▸ TASK TO COMPLETE:
The full listing should be set down again precisely.

════════════════

(* ===== verification/Quota.v ===== *)
(** * Quotas

    The models [quota-dimension.mjs] and [quota-override.mjs] of
    src/packages/provisioning-orchestrator, and [quota-override-repository.mjs]
    over the table of migration 103.  The lock a creation takes is the atomicity
    of its transaction. *)
From S2P Require Import Prelude JsValue Json Regex Platform IsoDate AuditChain Governance.
From stdpp Require Import sorting.
From Stdlib Require Import Ascii.
Local Open Scope Z_scope.

(** ** [quota-dimension.mjs] *)

Definition UNLIMITED_SENTINEL : Z := -1.

Definition DIMENSION_KEY_PATTERN : re :=
  RSeq (RCls is_lower) (rbetween 1 62 (RCls (fun c => is_lower c || is_digit c || Ascii.eqb c "_"))).

(** [Number.isInteger(value) && value >= -1] *)
Definition isValidLimitValue (v : jsval) : bool :=
  match v with JNum (NInt z) => UNLIMITED_SENTINEL <=? z | _ => false end.

Definition isUnlimited (n : jsnum) : bool := num_eqb n (NInt UNLIMITED_SENTINEL).

Definition isValidDimensionKey (v : jsval) : bool :=
  match v with JStr s => re_test_full DIMENSION_KEY_PATTERN s | _ => false end.

(** The constructor of [QuotaDimension] on a row of the catalogue. *)
Definition mapDimension (d : dimension) : result js_error dimension :=
  if negb (isValidDimensionKey (JStr (qd_key d))) then Err (coded "INVALID_DIMENSION_KEY" "Invalid dimension key")
  else if negb (nonempty (qd_label d)) then Err (coded "VALIDATION_ERROR" "displayLabel is required")
  else if negb (str_in (qd_unit d) ["count"; "bytes"]) then Err (coded "VALIDATION_ERROR" "Invalid unit")
  else if negb (isValidLimitValue (jint (qd_default d))) then Err (coded "VALIDATION_ERROR" "Invalid defaultValue")
  else Ok d.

════════════════

▸ OUTPUT:
(* ===== verification/Quota.v ===== *)
(** * Quotas

    The models [quota-dimension.mjs] and [quota-override.mjs] of
    src/packages/provisioning-orchestrator, and [quota-override-repository.mjs]
    over the table of migration 103.  The lock a creation takes is the atomicity
    of its transaction. *)
From S2P Require Import Prelude JsValue Json Regex Platform IsoDate AuditChain Governance.
From stdpp Require Import sorting.
From Stdlib Require Import Ascii.
Local Open Scope Z_scope.

(** ** [quota-dimension.mjs] *)

Definition UNLIMITED_SENTINEL : Z := -1.

Definition DIMENSION_KEY_PATTERN : re :=
  RSeq (RCls is_lower) (rbetween 1 62 (RCls (fun c => is_lower c || is_digit c || Ascii.eqb c "_"))).

(** [Number.isInteger(value) && value >= -1] *)
Definition isValidLimitValue (v : jsval) : bool :=
  match v with JNum (NInt z) => UNLIMITED_SENTINEL <=? z | _ => false end.

Definition isUnlimited (n : jsnum) : bool := num_eqb n (NInt UNLIMITED_SENTINEL).

Definition isValidDimensionKey (v : jsval) : bool :=
  match v with JStr s => re_test_full DIMENSION_KEY_PATTERN s | _ => false end.

(** The constructor of [QuotaDimension] on a row of the catalogue. *)
Definition mapDimension (d : dimension) : result js_error dimension :=
  if negb (isValidDimensionKey (JStr (qd_key d))) then Err (coded "INVALID_DIMENSION_KEY" "Invalid dimension key")
  else if negb (nonempty (qd_label d)) then Err (coded "VALIDATION_ERROR" "displayLabel is required")
  else if negb (str_in (qd_unit d) ["count"; "bytes"]) then Err (coded "VALIDATION_ERROR" "Invalid unit")
  else if negb (isValidLimitValue (jint (qd_default d))) then Err (coded "VALIDATION_ERROR" "Invalid defaultValue")
  else Ok d.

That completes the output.